[Dataset excerpts]
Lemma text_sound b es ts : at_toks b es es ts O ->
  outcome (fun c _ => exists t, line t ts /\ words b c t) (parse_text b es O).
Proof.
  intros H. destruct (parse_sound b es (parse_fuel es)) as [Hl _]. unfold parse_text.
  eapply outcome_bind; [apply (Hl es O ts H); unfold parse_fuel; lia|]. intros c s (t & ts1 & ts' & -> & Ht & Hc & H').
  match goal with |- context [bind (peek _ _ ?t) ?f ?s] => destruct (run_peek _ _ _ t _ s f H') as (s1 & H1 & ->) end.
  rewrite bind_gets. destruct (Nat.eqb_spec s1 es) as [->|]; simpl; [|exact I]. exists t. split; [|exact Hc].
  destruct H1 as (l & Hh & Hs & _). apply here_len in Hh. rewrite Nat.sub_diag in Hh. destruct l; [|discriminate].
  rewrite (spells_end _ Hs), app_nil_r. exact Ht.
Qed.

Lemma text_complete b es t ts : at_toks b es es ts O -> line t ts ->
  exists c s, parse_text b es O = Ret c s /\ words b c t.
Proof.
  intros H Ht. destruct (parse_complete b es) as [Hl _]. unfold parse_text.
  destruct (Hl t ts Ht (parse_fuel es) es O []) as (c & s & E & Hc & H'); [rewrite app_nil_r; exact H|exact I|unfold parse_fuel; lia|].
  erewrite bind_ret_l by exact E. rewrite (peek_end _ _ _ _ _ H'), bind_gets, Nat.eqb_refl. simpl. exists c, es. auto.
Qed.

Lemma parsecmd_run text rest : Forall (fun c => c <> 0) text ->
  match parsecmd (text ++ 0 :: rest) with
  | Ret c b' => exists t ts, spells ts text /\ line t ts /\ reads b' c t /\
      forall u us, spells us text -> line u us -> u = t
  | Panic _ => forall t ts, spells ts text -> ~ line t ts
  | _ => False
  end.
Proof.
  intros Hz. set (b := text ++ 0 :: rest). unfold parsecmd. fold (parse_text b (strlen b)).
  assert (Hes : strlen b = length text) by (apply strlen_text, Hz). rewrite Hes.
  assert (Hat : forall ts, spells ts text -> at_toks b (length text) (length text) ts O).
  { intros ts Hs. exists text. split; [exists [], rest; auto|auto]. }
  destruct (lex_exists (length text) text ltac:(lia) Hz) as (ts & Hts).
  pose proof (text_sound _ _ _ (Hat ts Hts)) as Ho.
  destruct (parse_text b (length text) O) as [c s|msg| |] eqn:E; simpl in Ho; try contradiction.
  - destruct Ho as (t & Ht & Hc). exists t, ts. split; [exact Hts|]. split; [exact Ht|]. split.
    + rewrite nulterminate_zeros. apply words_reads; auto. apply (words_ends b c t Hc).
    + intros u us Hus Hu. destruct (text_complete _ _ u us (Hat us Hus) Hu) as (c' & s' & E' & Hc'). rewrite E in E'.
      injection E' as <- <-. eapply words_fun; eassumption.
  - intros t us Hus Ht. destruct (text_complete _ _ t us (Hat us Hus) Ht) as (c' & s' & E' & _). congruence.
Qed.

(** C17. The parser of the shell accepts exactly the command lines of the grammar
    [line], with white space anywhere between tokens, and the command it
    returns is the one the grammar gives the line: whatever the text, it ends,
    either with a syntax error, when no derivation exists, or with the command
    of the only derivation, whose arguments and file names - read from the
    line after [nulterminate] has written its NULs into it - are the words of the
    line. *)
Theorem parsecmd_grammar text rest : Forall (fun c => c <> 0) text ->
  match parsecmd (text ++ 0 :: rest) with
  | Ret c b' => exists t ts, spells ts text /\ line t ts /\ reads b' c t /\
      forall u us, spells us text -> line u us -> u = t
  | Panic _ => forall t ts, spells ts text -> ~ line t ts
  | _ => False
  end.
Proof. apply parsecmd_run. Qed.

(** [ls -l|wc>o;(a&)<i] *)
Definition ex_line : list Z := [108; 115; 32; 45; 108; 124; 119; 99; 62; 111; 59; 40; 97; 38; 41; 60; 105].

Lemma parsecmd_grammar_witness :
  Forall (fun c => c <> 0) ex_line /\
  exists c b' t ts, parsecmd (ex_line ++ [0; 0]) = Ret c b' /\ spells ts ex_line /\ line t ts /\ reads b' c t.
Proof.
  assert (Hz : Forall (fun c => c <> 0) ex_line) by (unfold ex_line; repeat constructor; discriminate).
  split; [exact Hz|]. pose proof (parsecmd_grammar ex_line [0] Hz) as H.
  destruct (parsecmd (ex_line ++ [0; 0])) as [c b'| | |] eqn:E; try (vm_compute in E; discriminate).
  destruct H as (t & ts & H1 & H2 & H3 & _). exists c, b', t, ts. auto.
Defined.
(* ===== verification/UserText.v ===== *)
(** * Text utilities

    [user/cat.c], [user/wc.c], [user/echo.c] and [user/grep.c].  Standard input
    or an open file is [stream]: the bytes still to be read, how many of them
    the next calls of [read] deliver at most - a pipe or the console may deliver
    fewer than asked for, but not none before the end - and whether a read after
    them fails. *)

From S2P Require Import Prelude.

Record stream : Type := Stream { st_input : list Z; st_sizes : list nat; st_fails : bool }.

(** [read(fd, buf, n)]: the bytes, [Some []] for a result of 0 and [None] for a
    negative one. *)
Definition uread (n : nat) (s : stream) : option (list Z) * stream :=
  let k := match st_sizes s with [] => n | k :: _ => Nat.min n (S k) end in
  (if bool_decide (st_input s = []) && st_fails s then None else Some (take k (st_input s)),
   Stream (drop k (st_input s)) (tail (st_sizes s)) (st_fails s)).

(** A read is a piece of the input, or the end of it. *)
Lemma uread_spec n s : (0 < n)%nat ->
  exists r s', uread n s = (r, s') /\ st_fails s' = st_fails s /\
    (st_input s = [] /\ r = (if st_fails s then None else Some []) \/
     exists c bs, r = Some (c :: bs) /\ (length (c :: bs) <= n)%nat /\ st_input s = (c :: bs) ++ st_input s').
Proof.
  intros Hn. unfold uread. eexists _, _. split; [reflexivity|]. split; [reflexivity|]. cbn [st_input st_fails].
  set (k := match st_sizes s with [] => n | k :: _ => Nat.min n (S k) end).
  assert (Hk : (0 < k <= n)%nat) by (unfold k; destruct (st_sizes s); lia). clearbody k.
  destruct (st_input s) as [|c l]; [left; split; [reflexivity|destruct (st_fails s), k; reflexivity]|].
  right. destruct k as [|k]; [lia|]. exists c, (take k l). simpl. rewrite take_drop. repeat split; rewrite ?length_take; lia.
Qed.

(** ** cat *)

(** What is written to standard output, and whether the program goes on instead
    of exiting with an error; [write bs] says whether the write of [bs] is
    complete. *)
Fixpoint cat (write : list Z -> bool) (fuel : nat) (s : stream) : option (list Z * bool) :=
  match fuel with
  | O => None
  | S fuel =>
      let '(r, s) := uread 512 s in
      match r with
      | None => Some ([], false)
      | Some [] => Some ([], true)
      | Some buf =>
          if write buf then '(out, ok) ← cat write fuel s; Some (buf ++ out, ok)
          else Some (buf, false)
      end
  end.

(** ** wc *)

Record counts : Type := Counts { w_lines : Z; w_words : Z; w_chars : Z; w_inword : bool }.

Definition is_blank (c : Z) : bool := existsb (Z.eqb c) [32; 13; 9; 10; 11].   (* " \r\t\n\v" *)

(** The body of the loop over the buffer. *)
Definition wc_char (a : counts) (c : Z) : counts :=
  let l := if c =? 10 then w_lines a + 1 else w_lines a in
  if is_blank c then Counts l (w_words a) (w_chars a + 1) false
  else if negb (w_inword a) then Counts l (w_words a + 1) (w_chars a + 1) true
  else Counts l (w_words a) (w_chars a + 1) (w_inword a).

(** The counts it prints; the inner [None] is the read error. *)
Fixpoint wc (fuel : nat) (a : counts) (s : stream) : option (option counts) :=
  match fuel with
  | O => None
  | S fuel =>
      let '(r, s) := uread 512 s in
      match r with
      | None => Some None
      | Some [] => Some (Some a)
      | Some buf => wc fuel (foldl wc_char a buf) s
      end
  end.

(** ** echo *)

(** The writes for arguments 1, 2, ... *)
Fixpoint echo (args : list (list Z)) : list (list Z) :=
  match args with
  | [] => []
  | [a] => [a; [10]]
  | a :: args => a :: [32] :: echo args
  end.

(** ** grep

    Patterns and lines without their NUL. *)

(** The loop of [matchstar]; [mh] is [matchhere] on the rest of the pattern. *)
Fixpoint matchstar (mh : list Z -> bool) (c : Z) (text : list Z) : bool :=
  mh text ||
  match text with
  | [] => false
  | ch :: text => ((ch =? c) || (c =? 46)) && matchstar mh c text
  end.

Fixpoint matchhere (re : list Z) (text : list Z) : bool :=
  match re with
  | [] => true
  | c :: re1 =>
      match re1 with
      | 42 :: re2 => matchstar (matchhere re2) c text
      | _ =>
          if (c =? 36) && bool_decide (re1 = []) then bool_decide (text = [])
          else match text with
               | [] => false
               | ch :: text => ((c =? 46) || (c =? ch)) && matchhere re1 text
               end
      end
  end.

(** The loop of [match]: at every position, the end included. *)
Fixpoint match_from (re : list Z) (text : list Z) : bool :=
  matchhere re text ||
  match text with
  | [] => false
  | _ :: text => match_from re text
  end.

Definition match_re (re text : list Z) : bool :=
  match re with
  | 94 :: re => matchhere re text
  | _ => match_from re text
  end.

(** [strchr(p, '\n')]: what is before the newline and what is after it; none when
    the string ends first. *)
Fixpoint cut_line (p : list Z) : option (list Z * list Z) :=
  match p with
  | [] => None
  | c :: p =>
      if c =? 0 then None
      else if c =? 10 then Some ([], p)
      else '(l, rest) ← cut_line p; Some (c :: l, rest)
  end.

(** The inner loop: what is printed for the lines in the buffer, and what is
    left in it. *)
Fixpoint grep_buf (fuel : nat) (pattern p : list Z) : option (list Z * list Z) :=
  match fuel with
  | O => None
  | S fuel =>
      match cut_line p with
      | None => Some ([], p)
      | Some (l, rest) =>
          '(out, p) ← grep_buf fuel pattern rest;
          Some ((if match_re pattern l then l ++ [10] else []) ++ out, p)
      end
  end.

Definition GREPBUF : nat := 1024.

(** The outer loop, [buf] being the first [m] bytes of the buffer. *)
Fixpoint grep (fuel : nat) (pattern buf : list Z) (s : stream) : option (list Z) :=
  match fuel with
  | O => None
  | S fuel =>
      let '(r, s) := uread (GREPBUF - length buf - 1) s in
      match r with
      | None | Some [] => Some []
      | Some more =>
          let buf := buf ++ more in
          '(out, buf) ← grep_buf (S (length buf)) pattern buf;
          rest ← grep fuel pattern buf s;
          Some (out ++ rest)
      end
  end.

* Assigned task: Which lines run from the one holding "intros Hz. set" through the one holding "pose proof (text_sound" in the records above? Repeat them exactly, both included, and nothing more.

* Exercise result:
  intros Hz. set (b := text ++ 0 :: rest). unfold parsecmd. fold (parse_text b (strlen b)).
  assert (Hes : strlen b = length text) by (apply strlen_text, Hz). rewrite Hes.
  assert (Hat : forall ts, spells ts text -> at_toks b (length text) (length text) ts O).
  { intros ts Hs. exists text. split; [exists [], rest; auto|auto]. }
  destruct (lex_exists (length text) text ltac:(lia) Hz) as (ts & Hts).
  pose proof (text_sound _ _ _ (Hat ts Hts)) as Ho.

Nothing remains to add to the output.